* [Exercise instructions]
Every line from the one holding "(providers : list ProviderSpec)." through the final line of the entries is to be reproduced exactly, and no other line.

Start of Block

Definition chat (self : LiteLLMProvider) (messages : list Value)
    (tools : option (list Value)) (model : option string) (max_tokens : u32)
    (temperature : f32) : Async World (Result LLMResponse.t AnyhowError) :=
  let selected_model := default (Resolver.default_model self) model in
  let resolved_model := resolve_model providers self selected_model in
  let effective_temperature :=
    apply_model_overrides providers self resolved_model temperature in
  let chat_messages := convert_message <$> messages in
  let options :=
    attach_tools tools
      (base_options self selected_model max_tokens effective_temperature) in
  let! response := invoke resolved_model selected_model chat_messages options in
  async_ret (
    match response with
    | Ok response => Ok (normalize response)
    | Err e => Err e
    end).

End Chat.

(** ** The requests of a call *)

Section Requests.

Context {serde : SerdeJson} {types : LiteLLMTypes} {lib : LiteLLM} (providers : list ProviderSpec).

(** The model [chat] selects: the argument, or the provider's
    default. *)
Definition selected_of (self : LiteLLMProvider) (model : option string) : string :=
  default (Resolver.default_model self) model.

End of Block

* [Written response]
Context {serde : SerdeJson} {types : LiteLLMTypes} {lib : LiteLLM} (providers : list ProviderSpec).

(** The model [chat] selects: the argument, or the provider's
    default. *)
Definition selected_of (self : LiteLLMProvider) (model : option string) : string :=
  default (Resolver.default_model self) model.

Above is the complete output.